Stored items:
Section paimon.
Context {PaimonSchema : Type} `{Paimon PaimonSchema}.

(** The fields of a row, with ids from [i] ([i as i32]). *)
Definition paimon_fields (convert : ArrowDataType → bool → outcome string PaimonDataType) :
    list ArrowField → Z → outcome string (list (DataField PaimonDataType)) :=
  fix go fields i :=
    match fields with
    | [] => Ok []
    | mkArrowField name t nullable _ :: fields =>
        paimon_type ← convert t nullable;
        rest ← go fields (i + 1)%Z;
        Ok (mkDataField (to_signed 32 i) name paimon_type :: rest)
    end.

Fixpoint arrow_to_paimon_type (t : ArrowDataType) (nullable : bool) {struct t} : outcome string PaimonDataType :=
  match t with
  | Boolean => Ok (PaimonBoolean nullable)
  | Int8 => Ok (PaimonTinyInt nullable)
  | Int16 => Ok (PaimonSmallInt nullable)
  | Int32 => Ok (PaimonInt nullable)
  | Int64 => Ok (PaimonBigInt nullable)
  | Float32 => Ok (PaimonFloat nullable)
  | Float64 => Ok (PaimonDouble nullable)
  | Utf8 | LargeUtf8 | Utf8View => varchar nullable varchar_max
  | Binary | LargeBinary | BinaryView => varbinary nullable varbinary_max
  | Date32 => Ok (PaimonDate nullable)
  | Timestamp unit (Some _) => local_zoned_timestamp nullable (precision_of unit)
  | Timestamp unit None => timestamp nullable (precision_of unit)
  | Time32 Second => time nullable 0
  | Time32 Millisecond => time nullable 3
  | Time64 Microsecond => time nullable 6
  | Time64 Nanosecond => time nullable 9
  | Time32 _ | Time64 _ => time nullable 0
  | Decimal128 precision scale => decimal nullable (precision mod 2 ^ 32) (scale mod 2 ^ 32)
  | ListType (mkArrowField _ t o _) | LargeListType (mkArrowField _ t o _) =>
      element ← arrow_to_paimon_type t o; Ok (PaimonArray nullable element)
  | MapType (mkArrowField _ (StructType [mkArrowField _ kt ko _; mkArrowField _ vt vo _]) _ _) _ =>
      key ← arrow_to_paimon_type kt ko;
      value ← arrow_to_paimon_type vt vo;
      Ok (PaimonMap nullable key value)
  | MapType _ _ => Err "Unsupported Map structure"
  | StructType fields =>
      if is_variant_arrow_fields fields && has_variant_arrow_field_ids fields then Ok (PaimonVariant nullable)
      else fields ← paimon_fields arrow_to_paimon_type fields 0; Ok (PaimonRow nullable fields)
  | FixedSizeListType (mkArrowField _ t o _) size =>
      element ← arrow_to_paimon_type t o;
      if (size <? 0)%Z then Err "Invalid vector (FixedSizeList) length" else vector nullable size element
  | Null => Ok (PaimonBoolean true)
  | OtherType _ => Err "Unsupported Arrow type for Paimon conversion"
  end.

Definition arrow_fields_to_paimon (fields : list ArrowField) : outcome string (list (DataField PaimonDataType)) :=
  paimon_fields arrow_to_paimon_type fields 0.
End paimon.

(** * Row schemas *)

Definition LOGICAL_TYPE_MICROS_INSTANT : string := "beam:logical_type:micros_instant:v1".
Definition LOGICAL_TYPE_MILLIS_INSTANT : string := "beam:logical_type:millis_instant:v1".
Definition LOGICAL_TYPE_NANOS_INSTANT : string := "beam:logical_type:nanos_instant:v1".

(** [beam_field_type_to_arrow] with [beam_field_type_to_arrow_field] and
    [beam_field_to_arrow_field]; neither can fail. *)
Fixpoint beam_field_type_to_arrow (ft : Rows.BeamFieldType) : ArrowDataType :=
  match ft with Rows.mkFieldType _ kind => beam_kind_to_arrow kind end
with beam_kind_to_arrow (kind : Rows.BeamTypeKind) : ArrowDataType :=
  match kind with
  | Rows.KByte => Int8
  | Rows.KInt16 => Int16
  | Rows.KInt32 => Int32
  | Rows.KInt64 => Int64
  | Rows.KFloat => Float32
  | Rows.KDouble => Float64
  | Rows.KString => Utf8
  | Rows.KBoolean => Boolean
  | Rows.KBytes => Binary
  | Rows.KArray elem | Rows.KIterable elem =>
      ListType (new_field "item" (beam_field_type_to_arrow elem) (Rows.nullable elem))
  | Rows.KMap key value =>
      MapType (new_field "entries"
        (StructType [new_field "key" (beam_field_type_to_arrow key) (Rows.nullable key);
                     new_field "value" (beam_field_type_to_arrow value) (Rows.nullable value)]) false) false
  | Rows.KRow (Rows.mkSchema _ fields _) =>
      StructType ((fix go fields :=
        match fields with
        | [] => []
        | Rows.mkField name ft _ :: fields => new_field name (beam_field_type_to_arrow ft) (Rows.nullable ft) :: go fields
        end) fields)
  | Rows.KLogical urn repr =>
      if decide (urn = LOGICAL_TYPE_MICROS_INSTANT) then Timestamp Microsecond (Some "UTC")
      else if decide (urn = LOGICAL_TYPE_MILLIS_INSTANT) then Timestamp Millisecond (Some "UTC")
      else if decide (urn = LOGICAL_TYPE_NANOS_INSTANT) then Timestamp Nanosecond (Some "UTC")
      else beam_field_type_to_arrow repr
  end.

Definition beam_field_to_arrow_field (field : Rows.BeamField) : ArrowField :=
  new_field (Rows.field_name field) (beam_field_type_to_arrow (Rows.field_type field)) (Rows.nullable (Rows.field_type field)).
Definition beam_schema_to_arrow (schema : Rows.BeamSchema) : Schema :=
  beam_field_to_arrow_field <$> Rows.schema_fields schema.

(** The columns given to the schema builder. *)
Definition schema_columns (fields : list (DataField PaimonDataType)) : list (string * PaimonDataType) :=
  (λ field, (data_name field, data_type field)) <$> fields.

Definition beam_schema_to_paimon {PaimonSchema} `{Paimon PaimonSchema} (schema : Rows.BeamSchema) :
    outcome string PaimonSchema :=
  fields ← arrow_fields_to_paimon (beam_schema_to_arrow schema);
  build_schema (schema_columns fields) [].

==

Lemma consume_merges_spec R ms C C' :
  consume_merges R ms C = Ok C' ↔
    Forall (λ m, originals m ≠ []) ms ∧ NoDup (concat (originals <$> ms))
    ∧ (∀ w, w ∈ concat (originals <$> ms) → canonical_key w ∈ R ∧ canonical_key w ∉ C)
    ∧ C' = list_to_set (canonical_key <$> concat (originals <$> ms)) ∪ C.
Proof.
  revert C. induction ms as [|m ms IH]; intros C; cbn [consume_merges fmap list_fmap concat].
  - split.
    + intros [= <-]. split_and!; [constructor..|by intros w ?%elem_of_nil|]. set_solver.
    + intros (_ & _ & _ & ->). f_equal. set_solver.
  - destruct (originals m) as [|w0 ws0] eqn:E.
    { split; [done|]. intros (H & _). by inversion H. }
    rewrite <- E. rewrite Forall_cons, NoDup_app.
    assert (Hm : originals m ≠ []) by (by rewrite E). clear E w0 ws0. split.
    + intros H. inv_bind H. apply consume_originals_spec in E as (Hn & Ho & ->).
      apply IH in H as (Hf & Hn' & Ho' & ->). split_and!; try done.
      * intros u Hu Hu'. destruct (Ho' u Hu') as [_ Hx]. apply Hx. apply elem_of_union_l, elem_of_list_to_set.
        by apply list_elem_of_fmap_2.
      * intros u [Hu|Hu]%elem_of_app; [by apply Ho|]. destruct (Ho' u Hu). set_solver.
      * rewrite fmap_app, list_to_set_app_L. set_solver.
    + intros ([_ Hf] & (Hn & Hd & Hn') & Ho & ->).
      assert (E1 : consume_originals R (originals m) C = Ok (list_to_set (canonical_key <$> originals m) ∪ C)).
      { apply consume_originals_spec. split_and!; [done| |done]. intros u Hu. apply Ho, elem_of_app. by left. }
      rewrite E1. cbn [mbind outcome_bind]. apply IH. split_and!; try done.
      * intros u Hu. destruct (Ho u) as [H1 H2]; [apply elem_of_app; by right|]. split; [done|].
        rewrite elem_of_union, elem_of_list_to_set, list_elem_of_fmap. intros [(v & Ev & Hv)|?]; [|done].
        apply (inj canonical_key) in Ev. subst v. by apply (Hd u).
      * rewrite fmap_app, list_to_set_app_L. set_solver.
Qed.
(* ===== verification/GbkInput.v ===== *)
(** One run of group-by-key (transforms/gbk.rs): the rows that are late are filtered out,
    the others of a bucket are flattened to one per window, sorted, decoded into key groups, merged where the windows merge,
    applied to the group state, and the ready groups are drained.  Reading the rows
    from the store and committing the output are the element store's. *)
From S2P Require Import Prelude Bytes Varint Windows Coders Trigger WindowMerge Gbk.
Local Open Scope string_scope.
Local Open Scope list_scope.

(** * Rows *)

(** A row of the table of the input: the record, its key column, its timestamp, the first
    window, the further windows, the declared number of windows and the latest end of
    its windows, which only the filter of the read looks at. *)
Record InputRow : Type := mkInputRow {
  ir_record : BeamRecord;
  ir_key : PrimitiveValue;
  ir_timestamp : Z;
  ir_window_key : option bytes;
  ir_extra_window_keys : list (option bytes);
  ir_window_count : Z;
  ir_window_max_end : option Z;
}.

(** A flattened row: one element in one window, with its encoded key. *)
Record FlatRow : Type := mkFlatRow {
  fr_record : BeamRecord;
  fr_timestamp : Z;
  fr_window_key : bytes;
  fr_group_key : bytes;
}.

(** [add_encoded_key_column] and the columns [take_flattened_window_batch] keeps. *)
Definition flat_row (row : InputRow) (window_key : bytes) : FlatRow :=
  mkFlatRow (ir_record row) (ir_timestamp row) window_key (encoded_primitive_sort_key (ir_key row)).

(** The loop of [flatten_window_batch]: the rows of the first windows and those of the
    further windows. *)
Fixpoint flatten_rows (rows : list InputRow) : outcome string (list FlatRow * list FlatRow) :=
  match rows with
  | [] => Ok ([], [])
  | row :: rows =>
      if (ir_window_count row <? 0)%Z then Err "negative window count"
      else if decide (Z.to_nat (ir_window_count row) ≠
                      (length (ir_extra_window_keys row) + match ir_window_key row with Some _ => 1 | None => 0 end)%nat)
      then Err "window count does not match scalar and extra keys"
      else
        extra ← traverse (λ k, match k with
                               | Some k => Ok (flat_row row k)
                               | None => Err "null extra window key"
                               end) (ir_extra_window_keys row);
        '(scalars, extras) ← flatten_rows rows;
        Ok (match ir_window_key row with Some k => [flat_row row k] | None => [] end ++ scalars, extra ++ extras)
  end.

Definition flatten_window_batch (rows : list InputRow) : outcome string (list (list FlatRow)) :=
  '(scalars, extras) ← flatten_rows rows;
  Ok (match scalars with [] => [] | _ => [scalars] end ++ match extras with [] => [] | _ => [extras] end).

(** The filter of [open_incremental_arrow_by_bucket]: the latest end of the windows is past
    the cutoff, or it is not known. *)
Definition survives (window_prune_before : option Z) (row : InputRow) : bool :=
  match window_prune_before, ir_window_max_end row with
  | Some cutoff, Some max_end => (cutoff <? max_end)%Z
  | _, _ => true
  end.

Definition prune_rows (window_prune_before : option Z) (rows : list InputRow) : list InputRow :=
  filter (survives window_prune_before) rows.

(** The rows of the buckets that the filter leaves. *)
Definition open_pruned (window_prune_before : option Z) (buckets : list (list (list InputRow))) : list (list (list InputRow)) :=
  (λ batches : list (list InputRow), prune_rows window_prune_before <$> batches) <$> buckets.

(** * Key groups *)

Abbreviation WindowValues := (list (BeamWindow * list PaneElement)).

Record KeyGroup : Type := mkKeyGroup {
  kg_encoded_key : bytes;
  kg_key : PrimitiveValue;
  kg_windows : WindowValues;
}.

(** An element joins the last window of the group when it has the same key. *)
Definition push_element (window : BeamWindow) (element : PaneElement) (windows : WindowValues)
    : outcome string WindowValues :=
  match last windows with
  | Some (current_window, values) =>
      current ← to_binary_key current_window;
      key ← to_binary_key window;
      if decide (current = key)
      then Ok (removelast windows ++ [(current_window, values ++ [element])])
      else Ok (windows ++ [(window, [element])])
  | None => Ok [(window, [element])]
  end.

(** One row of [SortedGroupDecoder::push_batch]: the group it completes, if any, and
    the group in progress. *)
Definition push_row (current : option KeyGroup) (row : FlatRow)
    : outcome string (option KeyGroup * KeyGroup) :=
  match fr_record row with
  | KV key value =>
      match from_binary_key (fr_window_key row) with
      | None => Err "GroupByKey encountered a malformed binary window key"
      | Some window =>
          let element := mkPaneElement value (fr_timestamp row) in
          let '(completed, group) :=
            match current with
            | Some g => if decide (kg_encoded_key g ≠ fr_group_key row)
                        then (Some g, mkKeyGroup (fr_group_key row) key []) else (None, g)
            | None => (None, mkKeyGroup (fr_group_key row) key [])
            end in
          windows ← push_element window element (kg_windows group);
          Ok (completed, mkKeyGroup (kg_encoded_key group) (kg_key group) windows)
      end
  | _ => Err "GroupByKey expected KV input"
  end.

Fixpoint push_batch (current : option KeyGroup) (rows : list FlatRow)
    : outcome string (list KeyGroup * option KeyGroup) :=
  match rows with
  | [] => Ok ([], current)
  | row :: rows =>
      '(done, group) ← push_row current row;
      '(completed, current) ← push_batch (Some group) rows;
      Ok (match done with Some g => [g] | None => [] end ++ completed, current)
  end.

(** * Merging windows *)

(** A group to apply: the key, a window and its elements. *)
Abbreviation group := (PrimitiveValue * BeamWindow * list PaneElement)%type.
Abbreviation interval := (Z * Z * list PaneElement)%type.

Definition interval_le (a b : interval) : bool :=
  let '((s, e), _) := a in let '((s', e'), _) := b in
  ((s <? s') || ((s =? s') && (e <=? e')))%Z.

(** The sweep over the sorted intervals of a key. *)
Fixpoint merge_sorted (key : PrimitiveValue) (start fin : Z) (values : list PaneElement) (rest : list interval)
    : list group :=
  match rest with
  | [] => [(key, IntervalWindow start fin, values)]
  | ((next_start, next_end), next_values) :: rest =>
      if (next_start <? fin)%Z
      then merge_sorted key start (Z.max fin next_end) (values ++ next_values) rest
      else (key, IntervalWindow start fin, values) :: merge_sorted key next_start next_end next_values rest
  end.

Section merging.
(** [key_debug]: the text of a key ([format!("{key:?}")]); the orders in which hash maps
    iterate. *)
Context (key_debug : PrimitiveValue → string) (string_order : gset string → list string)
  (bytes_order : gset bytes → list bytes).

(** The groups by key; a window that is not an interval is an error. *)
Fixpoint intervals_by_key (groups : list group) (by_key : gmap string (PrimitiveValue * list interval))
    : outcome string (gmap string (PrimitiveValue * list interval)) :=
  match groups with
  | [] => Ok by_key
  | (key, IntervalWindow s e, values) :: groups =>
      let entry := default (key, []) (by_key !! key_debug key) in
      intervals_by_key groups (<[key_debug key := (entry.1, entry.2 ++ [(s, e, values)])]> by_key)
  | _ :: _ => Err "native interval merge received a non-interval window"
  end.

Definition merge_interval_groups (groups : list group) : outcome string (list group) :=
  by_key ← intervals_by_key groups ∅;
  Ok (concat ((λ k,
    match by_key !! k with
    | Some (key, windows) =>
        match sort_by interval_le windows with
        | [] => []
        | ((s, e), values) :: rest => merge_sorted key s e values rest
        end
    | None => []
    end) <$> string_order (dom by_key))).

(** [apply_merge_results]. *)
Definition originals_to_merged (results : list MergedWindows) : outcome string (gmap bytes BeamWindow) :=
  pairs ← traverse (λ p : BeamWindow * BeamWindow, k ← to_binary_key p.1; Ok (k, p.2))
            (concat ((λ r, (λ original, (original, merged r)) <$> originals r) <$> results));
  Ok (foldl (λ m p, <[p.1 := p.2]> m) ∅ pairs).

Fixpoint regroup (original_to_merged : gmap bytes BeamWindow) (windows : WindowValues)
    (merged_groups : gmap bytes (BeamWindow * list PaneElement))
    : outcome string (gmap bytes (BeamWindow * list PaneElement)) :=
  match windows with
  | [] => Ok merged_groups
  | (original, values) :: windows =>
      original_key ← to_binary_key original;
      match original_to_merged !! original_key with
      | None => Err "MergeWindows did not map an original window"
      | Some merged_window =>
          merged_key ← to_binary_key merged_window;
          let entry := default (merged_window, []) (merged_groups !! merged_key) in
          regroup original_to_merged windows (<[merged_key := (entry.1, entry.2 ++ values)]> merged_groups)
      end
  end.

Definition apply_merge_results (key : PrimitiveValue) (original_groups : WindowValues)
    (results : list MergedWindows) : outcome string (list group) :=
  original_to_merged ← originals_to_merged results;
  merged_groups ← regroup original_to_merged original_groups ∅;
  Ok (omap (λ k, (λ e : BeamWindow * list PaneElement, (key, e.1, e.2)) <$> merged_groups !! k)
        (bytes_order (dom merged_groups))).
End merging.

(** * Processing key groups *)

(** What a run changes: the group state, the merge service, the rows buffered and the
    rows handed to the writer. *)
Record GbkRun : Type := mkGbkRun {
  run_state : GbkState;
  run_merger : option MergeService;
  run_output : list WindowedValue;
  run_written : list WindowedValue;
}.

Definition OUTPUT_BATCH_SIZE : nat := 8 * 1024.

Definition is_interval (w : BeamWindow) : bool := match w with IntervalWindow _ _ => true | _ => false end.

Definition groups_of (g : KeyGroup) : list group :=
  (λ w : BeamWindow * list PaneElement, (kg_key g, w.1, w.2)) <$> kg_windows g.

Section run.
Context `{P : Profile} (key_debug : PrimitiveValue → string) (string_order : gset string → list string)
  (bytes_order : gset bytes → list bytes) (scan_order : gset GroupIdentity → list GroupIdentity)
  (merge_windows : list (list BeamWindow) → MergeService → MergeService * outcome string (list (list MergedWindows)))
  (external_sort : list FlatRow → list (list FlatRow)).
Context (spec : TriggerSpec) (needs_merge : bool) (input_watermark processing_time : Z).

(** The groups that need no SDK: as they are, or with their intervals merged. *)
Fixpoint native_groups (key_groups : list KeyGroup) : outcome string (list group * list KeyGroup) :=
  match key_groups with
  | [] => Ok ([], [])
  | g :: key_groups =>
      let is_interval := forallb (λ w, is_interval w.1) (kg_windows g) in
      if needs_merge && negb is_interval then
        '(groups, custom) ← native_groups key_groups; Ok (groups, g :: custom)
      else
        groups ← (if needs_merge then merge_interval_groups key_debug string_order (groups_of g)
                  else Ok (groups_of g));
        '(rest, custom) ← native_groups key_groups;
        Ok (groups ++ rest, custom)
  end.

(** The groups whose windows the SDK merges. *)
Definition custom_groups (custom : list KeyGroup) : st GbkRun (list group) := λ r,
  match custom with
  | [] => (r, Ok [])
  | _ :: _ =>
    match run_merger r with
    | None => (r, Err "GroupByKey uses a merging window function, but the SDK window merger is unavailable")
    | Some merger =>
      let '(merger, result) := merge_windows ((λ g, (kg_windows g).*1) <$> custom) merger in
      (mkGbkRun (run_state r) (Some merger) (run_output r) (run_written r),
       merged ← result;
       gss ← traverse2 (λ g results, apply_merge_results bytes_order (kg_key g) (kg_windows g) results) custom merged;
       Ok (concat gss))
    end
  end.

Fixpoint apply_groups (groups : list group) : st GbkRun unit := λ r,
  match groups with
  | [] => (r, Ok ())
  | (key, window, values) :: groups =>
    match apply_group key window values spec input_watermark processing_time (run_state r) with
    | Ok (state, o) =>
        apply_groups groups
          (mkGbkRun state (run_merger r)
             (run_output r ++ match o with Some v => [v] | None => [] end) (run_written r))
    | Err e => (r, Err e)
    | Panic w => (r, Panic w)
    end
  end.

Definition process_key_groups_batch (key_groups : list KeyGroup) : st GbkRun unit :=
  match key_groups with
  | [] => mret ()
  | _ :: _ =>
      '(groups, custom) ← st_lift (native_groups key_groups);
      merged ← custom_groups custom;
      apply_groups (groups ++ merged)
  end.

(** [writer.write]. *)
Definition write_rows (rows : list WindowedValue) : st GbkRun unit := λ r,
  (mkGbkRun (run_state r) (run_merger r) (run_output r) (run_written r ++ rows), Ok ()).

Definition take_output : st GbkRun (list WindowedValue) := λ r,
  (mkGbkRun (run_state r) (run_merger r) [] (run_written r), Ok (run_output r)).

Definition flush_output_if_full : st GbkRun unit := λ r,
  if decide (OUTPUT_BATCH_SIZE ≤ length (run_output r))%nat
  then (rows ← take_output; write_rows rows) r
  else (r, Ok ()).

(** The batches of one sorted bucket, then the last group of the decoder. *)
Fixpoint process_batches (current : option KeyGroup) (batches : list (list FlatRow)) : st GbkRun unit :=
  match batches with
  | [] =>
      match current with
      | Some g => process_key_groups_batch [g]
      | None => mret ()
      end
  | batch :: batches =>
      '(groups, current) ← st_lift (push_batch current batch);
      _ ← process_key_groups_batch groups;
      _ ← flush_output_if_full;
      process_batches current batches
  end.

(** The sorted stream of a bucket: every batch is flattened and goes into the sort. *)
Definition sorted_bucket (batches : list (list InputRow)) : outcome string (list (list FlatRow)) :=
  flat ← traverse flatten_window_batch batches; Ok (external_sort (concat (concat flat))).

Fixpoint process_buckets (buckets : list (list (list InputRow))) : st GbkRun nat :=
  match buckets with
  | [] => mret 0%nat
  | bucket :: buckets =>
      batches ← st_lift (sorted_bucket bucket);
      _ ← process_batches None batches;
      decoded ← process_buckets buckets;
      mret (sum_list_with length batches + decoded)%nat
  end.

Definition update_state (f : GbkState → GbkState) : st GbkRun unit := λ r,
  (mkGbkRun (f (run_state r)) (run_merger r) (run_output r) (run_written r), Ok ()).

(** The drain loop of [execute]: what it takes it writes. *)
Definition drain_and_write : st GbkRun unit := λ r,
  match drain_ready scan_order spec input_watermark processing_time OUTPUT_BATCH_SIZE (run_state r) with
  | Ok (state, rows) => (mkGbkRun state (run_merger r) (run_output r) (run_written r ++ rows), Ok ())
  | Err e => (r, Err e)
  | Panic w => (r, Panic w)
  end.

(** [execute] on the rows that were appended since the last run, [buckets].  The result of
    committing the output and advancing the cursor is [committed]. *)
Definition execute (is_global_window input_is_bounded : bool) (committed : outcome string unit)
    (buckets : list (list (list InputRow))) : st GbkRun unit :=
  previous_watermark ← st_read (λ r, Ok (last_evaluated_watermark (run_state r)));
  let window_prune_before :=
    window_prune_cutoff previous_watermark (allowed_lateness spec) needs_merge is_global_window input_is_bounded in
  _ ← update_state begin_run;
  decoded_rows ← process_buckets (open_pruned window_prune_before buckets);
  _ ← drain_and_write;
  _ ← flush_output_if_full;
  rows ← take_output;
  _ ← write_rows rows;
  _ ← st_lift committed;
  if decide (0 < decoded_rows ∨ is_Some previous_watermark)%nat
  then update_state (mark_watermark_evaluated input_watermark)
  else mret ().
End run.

Work to complete: Transcribe the records above from the line holding "Rows.KDouble => Float64" down to the line holding "ft) :: go fields", inclusive, without adding anything.

Solution to this problem:
  | Rows.KDouble => Float64
  | Rows.KString => Utf8
  | Rows.KBoolean => Boolean
  | Rows.KBytes => Binary
  | Rows.KArray elem | Rows.KIterable elem =>
      ListType (new_field "item" (beam_field_type_to_arrow elem) (Rows.nullable elem))
  | Rows.KMap key value =>
      MapType (new_field "entries"
        (StructType [new_field "key" (beam_field_type_to_arrow key) (Rows.nullable key);
                     new_field "value" (beam_field_type_to_arrow value) (Rows.nullable value)]) false) false
  | Rows.KRow (Rows.mkSchema _ fields _) =>
      StructType ((fix go fields :=
        match fields with
        | [] => []
        | Rows.mkField name ft _ :: fields => new_field name (beam_field_type_to_arrow ft) (Rows.nullable ft) :: go fields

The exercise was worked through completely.